(* ===== verification/AffineIntervals.v ===== *)
(** [akita-algebra/src/offset_eq.rs], the affine interval evaluator: the
    contraction of a digit-innermost affine interval of equality addresses
    against factored outer weights, with its three kernels (bit-aligned,
    row by row, carry-bucketed) and the dense and geometric low summaries.

    The outer weights are an interface ([AffineWeight]) and so is the access to
    them ([AffineWeightSource]).  The order among equal keys of
    [sort_unstable_by_key] and the splitting of the parallel fold are left to
    parameters with the documented laws. *)

From S2P Require Import Prelude Checked Field Serialization EqPoly OffsetWindow.
Local Open Scope Z_scope.

Definition MAX_COMPACT_STRIDE_TERMS : Z := Z.shiftl 1 28.

(** [AffineWeight<F>] *)
Class AffineWeight (E A : Type) := {
  zero_like : A -> A;
  add_scaled : A -> A -> E -> A;
  add : A -> A -> A;
  add_scalar : A -> E -> result A;
  multiply : A -> A -> A;
}.

(** [impl AffineWeight<F> for F] *)
#[export] Instance AffineWeight_field {E} `{Field E} : AffineWeight E E := {
  zero_like _ := fzero;
  add_scaled self factor scale := (self + factor * scale)%F;
  add self factor := (self + factor)%F;
  add_scalar self scale := Ok (self + scale)%F;
  multiply self rhs := (self * rhs)%F;
}.

(** [AffineWeightSource<F, A>]: the callback of [with_weight] is applied to
    the weight that is returned here. *)
Record AffineWeightSource (A : Type) := {
  source_len : Z;
  with_weight : Z -> option A;
}.
Arguments source_len {A}. Arguments with_weight {A}.

(** [impl AffineWeightSource for H: AsRef<[A]>] *)
Definition slice_source {A} (l : list A) : AffineWeightSource A :=
  {| source_len := len l; with_weight := index l |}.

Record AffineWeightProduct (A : Type) := { outer : list A; inner : list A; product_len : Z }.
Arguments outer {A}. Arguments inner {A}. Arguments product_len {A}.

Module AffineWeightProduct.
Definition new {A} (outer inner : list A) : result (AffineWeightProduct A) :=
  let* n := ok_or (checked_mul (len outer) (len inner)) (InvalidInput "affine weight product overflow") in
  Ok {| outer := outer; inner := inner; product_len := n |}.

Definition source {E A} `{AffineWeight E A} (p : AffineWeightProduct A) : AffineWeightSource A :=
  {| source_len := product_len p;
     with_weight i :=
       if len (inner p) =? 0 then None
       else
         o ← index (outer p) (i / len (inner p));
         n ← index (inner p) (i mod len (inner p));
         Some (multiply o n) |}.
End AffineWeightProduct.

Record AffineAddress (E : Type) := { first : Z; scale : option E }.
Arguments first {E}. Arguments scale {E}.

(** The consecutive parts of [0..n] that [cfg_fold_reduce!] folds apart. *)
Class FoldSchedule := {
  task_parts : Z -> list (list Z);
  task_parts_cover n : concat (task_parts n) = range n;
}.

(** [cfg_fold_reduce!(0..n, identity, fold, reduce)] *)
Definition fold_reduce {Er S} `{FoldSchedule} (n : Z) (identity : outcome Er S)
    (fold : S -> Z -> outcome Er S) (reduce : S -> S -> outcome Er S) : outcome Er S :=
  let* parts := omapM (fun tasks => let* s := identity in ofold fold tasks s) (task_parts n) in
  let* s := identity in
  ofold reduce parts s.

Section ops.
Context {E A : Type} `{Field E, EqRuntime E, Allocator, AffineWeight E A, UnstableSort, FoldSchedule}.

(** [get_mut(i).ok_or(e)?] followed by an update of the entry *)
Definition update_at {T} (l : list T) (i : Z) (e : AkitaError) (f : T -> T) : result (list T) :=
  match index l i with
  | Some x => Ok (<[Z.to_nat i := f x]> l)
  | None => Err e
  end.

Section kernel.
Context (outer_stride digit_stride : Z) (digit_weights : list E)
        (high_weights : AffineWeightSource A) (low_weights : list A) (base_scales : list E).

(** ** The bit-aligned kernel *)

Definition aligned_digit (low_challenges : list E) (base_low : Z) (evaluations : list E) (term : Z * E)
  : result (list E) :=
  let '(digit, digit_weight) := term in
  let* shifted := ok_or (offset ← checked_mul digit digit_stride; checked_add base_low offset)
                    (InvalidInput "affine digit offset overflow") in
  let carry := shifted / outer_stride in
  let low_index := Z.land shifted (outer_stride - 1) in
  update_at evaluations carry (InvalidInput "affine aligned digit carry exceeds one")
    (fun e => e + digit_weight * eq_eval_at_index low_challenges low_index)%F.

Definition aligned_outer (high_window : OffsetEqWindow E) (base_high carry outer_start : Z)
    (acc : A) (outer : Z) : result A :=
  let* high_index := ok_or (base ← checked_add base_high carry; checked_add base (outer - outer_start))
                       (InvalidInput "affine high address overflow") in
  let eq_high := OffsetEqWindow.eval high_window high_index in
  if is_zero eq_high then Ok acc
  else
    let* weight := ok_or (with_weight high_weights outer) (InvalidInput "affine high factor out of range") in
    Ok (add_scaled acc weight eq_high).

Definition aligned_carry (high_window : OffsetEqWindow E) (template : A) (base_index base_high outer_start live_len : Z)
    (out : A) (term : Z * E) : result A :=
  let '(carry, digit_evaluation) := term in
  let digit_evaluation :=
    match index base_scales base_index with Some scale => (digit_evaluation * scale)%F | None => digit_evaluation end in
  if is_zero digit_evaluation then Ok out
  else
    let* outer_evaluation :=
      ofold (aligned_outer high_window base_high carry outer_start) (seqZ outer_start live_len) (zero_like template) in
    Ok (add_scaled out outer_evaluation digit_evaluation).

Definition aligned_base (low_challenges : list E) (high_window : OffsetEqWindow E) (template : A)
    (outer_start live_len : Z) (out : A) (term : Z * Z) : result A :=
  let '(base_index, base_offset) := term in
  let base_low := Z.land base_offset (outer_stride - 1) in
  let* digit_evaluations :=
    ofold (aligned_digit low_challenges base_low) (enumerate digit_weights) [fzero; fzero] in
  let base_high := Z.shiftr base_offset (Z.log2 outer_stride) in
  ofold (aligned_carry high_window template base_index base_high outer_start live_len)
    (enumerate digit_evaluations) out.
Lemma combined_value addresses b out template : Forall in_space addresses ->
  zero_like template = (mzero : A) -> buckets_hold (flat_map address_terms addresses) b ->
  ofold (combine_carry template b.1 b.2 (eqt low_hi 1%F) window) (enumerate summaries) out
  = Ok (out + group_value addresses)%M.
Proof.
  intros Hs Ht Hb. pose proof Hb as [[L0 _] [L1 _]].
  rewrite (ofold_asum _ (fun '(k, v) => asum (fun address => asum (fun row => row_part address row k v) (range rows)) addresses)).
  - do 2 f_equal. rewrite (asum_ext _ (fun t => asum (fun address => asum (fun row => row_part address row t.1 t.2) (range rows)) addresses))
      by by intros [].
    rewrite asum_swap. apply asum_ext. intros address Hin. rewrite asum_swap. apply asum_ext. intros row Hr.
    rewrite <-row_value_summaries. apply asum_ext. by intros [].
  - intros acc [k v] Hin%elem_of_enumerate%index_Some_len. unfold combine_carry. rewrite Ht, combine_pos_spec by done.
    cbn [obind]. rewrite add_spec, (buckets_value addresses) by done. do 2 f_equal.
    rewrite (additive_asum _ _ _ (additive_multiply_l v)). apply asum_ext. intros address _.
    rewrite (additive_asum _ _ _ (additive_multiply_l v)). apply asum_ext. intros row _.
    apply multiply_scale_l.
Qed.
End high.

(** * The bucketed kernel as a whole *)

Section bucketed.
Context {E A : Type} `{AffineWeightLaws E A, EqRuntime E, Allocator, FoldSchedule}.
Context (outer_stride : Z) (high_weights : AffineWeightSource A) (weights : list A) (hi : list E)
        (Hsource : source_of high_weights weights) (Hos : 0 < outer_stride) (Hgranted : tables_granted (E := E))
        (low_bits first_high rows : Z) (terms : list (Z * A)) (summaries : list A)
        (Hlb : 0 <= low_bits) (Hsum : scattered (N := A) summaries terms) (Hcc : 0 < len summaries)
        (Hfh : 0 <= first_high) (Hrows : 0 <= rows) (Hfit : first_high + rows <= len weights)
        (Hwl : len weights < 2 ^ 64) (addresses : list (AffineAddress E))
        (Hspace : Forall (in_space outer_stride low_bits rows summaries) addresses)
        (Hwork : rows * len addresses * len summaries <= 2 ^ 28).

Lemma bucketed_spec out :
  let value := group_value outer_stride weights hi low_bits first_high rows terms addresses in
  accumulate_high_rows_bucketed outer_stride high_weights out hi addresses low_bits first_high rows summaries = Ok None \/
  accumulate_high_rows_bucketed outer_stride high_weights out hi addresses low_bits first_high rows summaries
    = Ok (Some (out + value)%M).
Proof.
  intros value. unfold accumulate_high_rows_bucketed. pose proof (len_nonneg addresses) as Hn.
  assert (Htot : 0 <= rows * len addresses <= 2 ^ 28) by nia. usize_ok.
  destruct (plan_spec (rows * len addresses) (len summaries) (len hi)) as [-> | (window & Hplan & [(b & Hb & Hbn & Hs & ->) Hcov])];
    [lia|apply len_nonneg|done|lia|by left|]. right. rewrite Hplan. cbn [obind].
  assert (Hpos : 0 < len addresses).
  { destruct (decide (len addresses = 0)) as [Hz|]; [|lia]. rewrite Hz, Z.mul_0_r in Hplan. discriminate Hplan. }
  destruct (index_is_Some summaries 0 ltac:(lia)) as [template Htm]. rewrite Htm. cbn [ok_or obind].
  rewrite Z.log2_pow2, split_at_Ok by lia. cbn [obind]. rewrite zero_like_spec.
  rewrite evals_granted by (rewrite ?len_take_Z; done || lia). cbn [obind].
  edestruct (split_granted (A := A)) as [split Hsp]; [exact weights|exact Hgranted|exact summaries|exact Hlb|exact Hb|exact Hbn|exact Hs|]. rewrite Hsp. cbn [obind].
  assert (Hlen : len addresses < 2 ^ 63).
  { destruct (decide (rows = 0)) as [Hr0|]; [rewrite Hr0 in Hplan; discriminate Hplan|nia]. }
  destruct (buckets_spec outer_stride high_weights weights hi Hsource Hos low_bits first_high rows summaries
              Hlb Hcc Hfh Hfit Hwl b Hb Hbn Hs Hcov split Hsp addresses
              (PARALLEL_HIGH_ROWS_MIN <=? rows * len addresses) Hspace ltac:(lia)) as ([b0 b1] & Hf & Hh).
  rewrite Hf. cbn [obind].
  pose proof (combined_value outer_stride weights hi Hos low_bits first_high rows terms summaries Hlb Hsum
                b Hb Hbn Hcov addresses (b0, b1) out template Hspace (zero_like_spec _) Hh) as Hc.
  cbn [fst snd] in Hc. rewrite Hc. done.
Qed.
End bucketed.
Let low_len : Z := Z.max (len low_weights) 1.
Let nd : Z := len digit_weights.
Let challenges : list E := lo ++ hi.

Context (Hsource : source_of high_weights weights) (Hgranted : tables_granted (E := E))
        (Hlen : low_len = 2 ^ len lo) (Hds : 0 < digit_stride) (Hnd : 0 < nd)
        (Hspan : digit_stride * (nd - 1) < outer_stride) (Hstart : 0 <= outer_start)
        (Hwl : len weights < 2 ^ 64) (Hblock : outer_stride * low_len < 2 ^ 64).

Lemma os_pos : 0 < outer_stride.
Proof. assert (0 <= digit_stride * (nd - 1)) by nia. lia. Qed.

Lemma row_len_pos : 0 < low_len.
Proof. unfold low_len. lia. Qed.

Abbreviation digit_sum_at := (digit_sum challenges outer_stride digit_stride digit_weights weights low_weights outer_start).

(** ** One row of one address *)

Section group.
Context (first_high rows ls le : Z) (Hfh : 0 <= first_high) (Hrows : 0 < rows) (Hfit : first_high + rows <= len weights)
        (Hls : 0 <= ls < le) (Hle : le <= low_len) (Hbefore : outer_start <= first_high * low_len + ls).

(** The terms of an address, by its low residue. *)
Definition address_low (address : AffineAddress E) : Z := first address mod low_len.
Definition terms_at (al : Z) : list (Z * A) :=
  low_terms outer_stride digit_stride digit_weights low_weights lo al ls le.
Definition carries_at (al : Z) : Z := reach outer_stride digit_stride digit_weights al ls le / low_len + 1.

(** The address starts at the base [base] of the interval. *)
Definition starts_at (address : AffineAddress E) (base : Z) : Prop :=
  first address = base + outer_stride * (first_high * low_len + ls - outer_start).

Definition last_address (base : Z) : Z :=
  base + outer_stride * ((first_high + rows - 1) * low_len + le - 1 - outer_start) + digit_stride * (nd - 1).

Definition well_placed (address : AffineAddress E) : Prop :=
  exists base, 0 <= base /\ starts_at address base /\ last_address base < 2 ^ 64.

Lemma address_nonneg address : well_placed address -> 0 <= first address.
Proof. intros (base & Hb & Hs & _). unfold starts_at in Hs. pose proof os_pos. nia. Qed.

(** The address of a row, a low position and a digit, split at the low bits. *)
Lemma split_address address row low d x : 0 <= first address ->
  x = low_address outer_stride digit_stride (address_low address) ls low d ->
  (first address + outer_stride * low_len * row + outer_stride * (low - ls) + digit_stride * d)
  = x + (first address / low_len + outer_stride * row) * low_len.
Proof.
  intros Hf ->. unfold low_address, address_low. pose proof (Z_div_mod_eq_full (first address) low_len). lia.
Qed.

Lemma row_sum address base row : starts_at address base -> 0 <= base -> 0 <= row ->
  row_value outer_stride weights hi (len lo) first_high (terms_at (address_low address)) address row
  = asum (fun low => digit_sum_at base (scale address) ((first_high + row) * low_len + low)) (seqZ ls (le - ls)).
Proof.
  intros Hs Hb Hr. unfold row_value, terms_at, low_terms. rewrite asum_flat_map. apply asum_ext.
  intros low Hlow%elem_of_seqZ. rewrite asum_map. unfold digit_sum. apply asum_ext. intros [d w] Hd%elem_of_enumerate%index_Some_len.
  cbn [low_term fst snd]. fold low_len. pose proof row_len_pos as Hq. pose proof os_pos as Ho. fold nd in Hd.
  set (x := low_address outer_stride digit_stride (address_low address) ls low d).
  assert (Hf : 0 <= first address) by (unfold starts_at in Hs; nia).
  pose proof (split_address address row low d x Hf eq_refl) as Hx.
  assert (Hx0 : 0 <= x).
  { subst x. unfold low_address, address_low. pose proof (Z.mod_pos_bound (first address) low_len Hq). nia. }
  unfold row_part, address_high. rewrite <-Hlen. rewrite multiply_scale_r.
  unfold outer_weight. fold low_len.
  replace ((first_high + row) * low_len + low) with (low + (first_high + row) * low_len) by lia.
  rewrite Z.div_add, Z.mod_add, (Z.div_small low), (Z.mod_small low), Z.add_0_l, <-scale_mul by lia. f_equal.
  replace (base + outer_stride * (low + (first_high + row) * low_len - outer_start) + digit_stride * d)
    with (x + (first address / low_len + outer_stride * row) * low_len).
  2:{ rewrite <-Hx. unfold starts_at in Hs. rewrite Hs. lia. }
  assert (0 <= first address / low_len) by (apply Z.div_pos; lia).
  unfold challenges. rewrite eq_index_app, <-Hlen by nia. rewrite Z.div_add, Z.mod_add by lia.
  rewrite (Z.add_comm (x / low_len)). destruct (scale address) as [s|]; cbn [scaled_by]; ring.
Qed.

(** The rows and the low positions enumerate an interval of outer indices. *)
Lemma rows_interval (f : Z -> A) : rows = 1 \/ (ls = 0 /\ le = low_len) ->
  asum (fun row => asum (fun low => f ((first_high + row) * low_len + low)) (seqZ ls (le - ls))) (range rows)
  = asum f (seqZ (first_high * low_len + ls) (rows * (le - ls))).
Proof.
  intros [Hone|[-> ->]].
  - rewrite Hone. change (range 1) with [0]. rewrite asum_one, Z.mul_1_l, !asum_shift. apply asum_ext.
    intros k _. f_equal. lia.
  - rewrite Z.sub_0_r, Z.add_0_r. generalize rows at 1 2, Hrows. intros n Hn. pattern n.
    apply natlike_ind; [done| |lia]. intros m Hm IH. unfold Z.succ. rewrite range_S, asum_app, IH, asum_one by done.
    replace ((m + 1) * low_len) with (m * low_len + low_len) by lia. pose proof row_len_pos.
    rewrite seqZ_app, asum_app by nia. f_equal. rewrite !asum_shift. apply asum_ext. intros k _. f_equal. lia.
Qed.

(** ** One group of addresses *)

Lemma reach_top address base : starts_at address base -> 0 <= base ->
  reach outer_stride digit_stride digit_weights (address_low address) ls le
    + (first address / low_len + outer_stride * (rows - 1)) * low_len = last_address base.
Proof.
  intros Hs Hb. unfold reach, address_low, last_address. fold nd.
  pose proof (Z_div_mod_eq_full (first address) low_len). unfold starts_at in Hs. nia.
Qed.

Lemma placed_range address : well_placed address ->
  let al := address_low address in
  0 <= al < low_len /\ 0 <= reach outer_stride digit_stride digit_weights al ls le < 2 ^ 64 /\
  0 < carries_at al <= outer_stride + 1.
Proof.
  intros Hw. pose proof (address_nonneg _ Hw) as Hf. destruct Hw as (base & Hb & Hs & Hl).
  pose proof (reach_top _ _ Hs Hb) as Ht. cbv zeta. pose proof row_len_pos as Hq. pose proof os_pos as Ho.
  pose proof (Z.mod_pos_bound (first address) low_len Hq) as Hal. fold (address_low address) in Hal.
  assert (0 <= first address / low_len) by (apply Z.div_pos; lia).
  assert (Hr : 0 <= reach outer_stride digit_stride digit_weights (address_low address) ls le).
  { unfold reach. fold nd. assert (0 <= outer_stride * (le - ls - 1)) by prod_nonneg. assert (0 <= digit_stride * (nd - 1)) by prod_nonneg. lia. }
  assert (0 <= outer_stride * (rows - 1)) by prod_nonneg.
  assert (0 <= (first address / low_len + outer_stride * (rows - 1)) * low_len) by prod_nonneg.
  split; [done|]. split; [lia|]. unfold carries_at.
  assert (Hd : 0 <= reach outer_stride digit_stride digit_weights (address_low address) ls le / low_len <= outer_stride).
  { split; [apply Z.div_pos; lia|]. apply Z.lt_succ_r, Z.div_lt_upper_bound; [lia|]. unfold reach. fold nd.
    assert (outer_stride * (le - ls - 1) <= outer_stride * (low_len - 1)) by (apply Z.mul_le_mono_nonneg_l; lia). lia. }
  lia.
Qed.

Lemma placed_space address (summaries : list A) : well_placed address -> len summaries = carries_at (address_low address) ->
  in_space outer_stride (len lo) rows summaries address.
Proof.
  intros Hw Hl. pose proof (address_nonneg _ Hw) as Hf. pose proof (placed_range _ Hw) as (Hal & Hr & _).
  destruct Hw as (base & Hb & Hs & Hlast). pose proof (reach_top _ _ Hs Hb) as Ht.
  pose proof row_len_pos as Hq. pose proof os_pos as Ho. pose proof (Z_div_mod_eq_full (first address) low_len) as Hd.
  fold (address_low address) in Hd. unfold reach in *. fold nd in Ht, Hr.
  assert (0 <= outer_stride * (le - ls - 1)) by prod_nonneg. assert (0 <= digit_stride * (nd - 1)) by prod_nonneg.
  split; [done|]. rewrite <-Hlen. split.
  - replace (Z.max 0 (rows - 1)) with (rows - 1) by lia. lia.
  - intros row Hrow. rewrite Hl. unfold address_high, carries_at. rewrite <-Hlen. unfold reach. fold nd.
    set (top := address_low address + outer_stride * (le - ls - 1) + digit_stride * (nd - 1)) in *.
    set (q := first address / low_len) in *.
    assert (Htq : (q + outer_stride * (rows - 1)) + top / low_len = last_address base / low_len).
    { rewrite <-Ht, Z.div_add by lia. lia. }
    assert (last_address base / low_len < 2 ^ 64) by (apply Z.div_lt_upper_bound; lia).
    assert (outer_stride * row <= outer_stride * (rows - 1)) by (apply Z.mul_le_mono_nonneg_l; lia). lia.
Qed.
══════════
» **Requirement**
Precisely reproduce the lines of the entries, beginning at the first and ending at the one containing "against factored outer". Add nothing.

» **Final answer**
(* ===== verification/AffineIntervals.v ===== *)
(** [akita-algebra/src/offset_eq.rs], the affine interval evaluator: the
    contraction of a digit-innermost affine interval of equality addresses
    against factored outer weights, with its three kernels (bit-aligned,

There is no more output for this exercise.